The blissful opening track ‘Can We Be Strangers’ sounds like a Dessner-produced standard, a dreamlike stumble disillusioned with reality and protracted until Tuplin’s usually centre-stage vocal is completely drowned. On the flipside, the irresistibly catchy ‘Bad Lover’ and ‘Pink Mirror’ fires through Robert Quine-like guitar hooks tinted with astute sarcasm and infectious doo-wop harmonies. ‘Love’s Penitentiary’ is the jealous man’s equivalent of Leonard Cohen’s ‘Tower of Song’, before album highlight ‘The Beast’ narrates a slow plodding detox through shit-filled country fields (the singer having read online that walking barefoot transfers electrons into your body and has health benefits).

‘Pink Mirror’ plays as an autobiographical sitcom; Tuplin the silently comedic protagonist.

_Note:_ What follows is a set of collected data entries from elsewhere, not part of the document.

(** A dispatch of a list or task action to a store over the three
    slices: the field of the case holds the stored payload and every
    other field of every slice is as before. *)
Lemma dispatch_slice_field st sname sl ty f payload :
  three_slices st →
  (sname, sl) ∈ mounted →
  (ty, [f]) ∈ sl_cases sl →
  ∃ st', redux.dispatch st (obj [("type", JStr ty); ("payload", payload)]) = Normal st'
    ∧ three_slices st'
    ∧ field (redux.getState st') sname f = stored ty payload
    ∧ ∀ s' f', (s', f') ≠ (sname, f) →
        field (redux.getState st') s' f' = field (redux.getState st) s' f'.
Proof.
  intros (Hred & l & li & t & Hst) Hm Hcase.
  set (m := <["tasks" := JObj t]> (<["lists" := JObj li]> (<["login" := JObj l]> ∅)))
    in Hst.
  set (action := obj [("type", JStr ty); ("payload", payload)]).
  assert (Hty : get_prop action "type" = Normal (JStr ty)) by reflexivity.
  assert (Hpl : get_prop action "payload" = Normal payload) by reflexivity.
  assert (Hy : (list_to_map [("type", JStr ty); ("payload", payload)] : gmap string JsVal)
                 !! "type" = Some (JStr ty)) by reflexivity.
  assert (Hne : ty ≠ constants.LOGIN_SUCCESS ∧ recognizes login_slice (JStr ty) = false
                ∧ (sname = "lists" → recognizes task_slice (JStr ty) = false)
                ∧ (sname = "tasks" → recognizes list_slice (JStr ty) = false)
                ∧ (sname = "lists" ∧ sl = list_slice ∨ sname = "tasks" ∧ sl = task_slice)).
  { revert Hm Hcase. unfold mounted. rewrite !elem_of_cons, elem_of_nil.
    intros [[= -> ->]|[[= -> ->]|[]]]; simpl; rewrite !elem_of_cons, elem_of_nil;
      intros Hc; repeat (destruct Hc as [[= -> ->]|Hc]); try done;
      repeat split; try done; auto. }
  destruct Hne as (Hne & Hlogin & Htask & Hlist & Hwhich).
  destruct (dispatch_three_slices st m _ ty Hred Hst Hy Hne)
    as (l' & li' & t' & Hl & Hli & Ht & Hd).
  fold (obj [("type", JStr ty); ("payload", payload)]) in *. fold action in Hl, Hli, Ht, Hd.
  change (m !! "login") with (Some (JObj l)) in Hl.
  change (m !! "lists") with (Some (JObj li)) in Hli.
  change (m !! "tasks") with (Some (JObj t)) in Ht.
  cbn [default from_option id] in Hl, Hli, Ht.
  rewrite (loginReducer_keeps l action (JStr ty) Hty Hlogin) in Hl.
  injection Hl as <-.
  eexists. split; [exact Hd|].
  destruct Hwhich as [[-> ->]|[-> ->]].
  - rewrite (listReducer_sets ty f li action payload Hcase Hty Hpl) in Hli.
    rewrite (taskReducer_keeps t action (JStr ty) Hty (Htask eq_refl)) in Ht.
    injection Hli as <-. injection Ht as <-.
    split; [split; [done|by eexists _, _, _]|].
    unfold field, redux.getState. cbn [redux.currentState]. rewrite Hst. split.
    + subst m. by simplify_map_eq.
    + intros s' f' Hsf. subst m.
      destruct (decide (s' = "lists")) as [->|?].
      * assert (f ≠ f') by congruence. by simplify_map_eq.
      * destruct (decide (s' = "tasks")) as [->|?]; [by rewrite !lookup_insert_eq|].
        rewrite !(lookup_insert_ne _ "tasks") by done.
        by rewrite !(lookup_insert_ne _ "lists") by done.
  - rewrite (taskReducer_sets ty f t action payload Hcase Hty Hpl) in Ht.
    rewrite (listReducer_keeps li action (JStr ty) Hty (Hlist eq_refl)) in Hli.
    injection Hli as <-. injection Ht as <-.
    split; [split; [done|by eexists _, _, _]|].
    unfold field, redux.getState. cbn [redux.currentState]. rewrite Hst. split.
    + subst m. by simplify_map_eq.
    + intros s' f' Hsf. subst m.
      destruct (decide (s' = "tasks")) as [->|?].
      * assert (f ≠ f') by congruence. by simplify_map_eq.
      * by rewrite !(lookup_insert_ne _ "tasks") by done.
Qed.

He’ll be doing an Elvis impression on ‘The Machine’, or talking about his dreams in ‘Pandora’s Box’ despite acknowledging and rejecting the collective inner groans. Each time you think you’re listening to Bill Callahan’s enlightenment, you’re dealt a line that could have come straight out of Flight of the Conchords. The craftsmanship is self-effacingly brilliant. He’s folk music’s Jimothy Lacoste, posing for a photo in front of your bright pink vintage car, doing that ‘cool-musician-dance’ famed by Donny Tourette on Buzzcocks. But it won’t be long before you’re caught off-guard and dealt some of the year’s most poignant song-writing.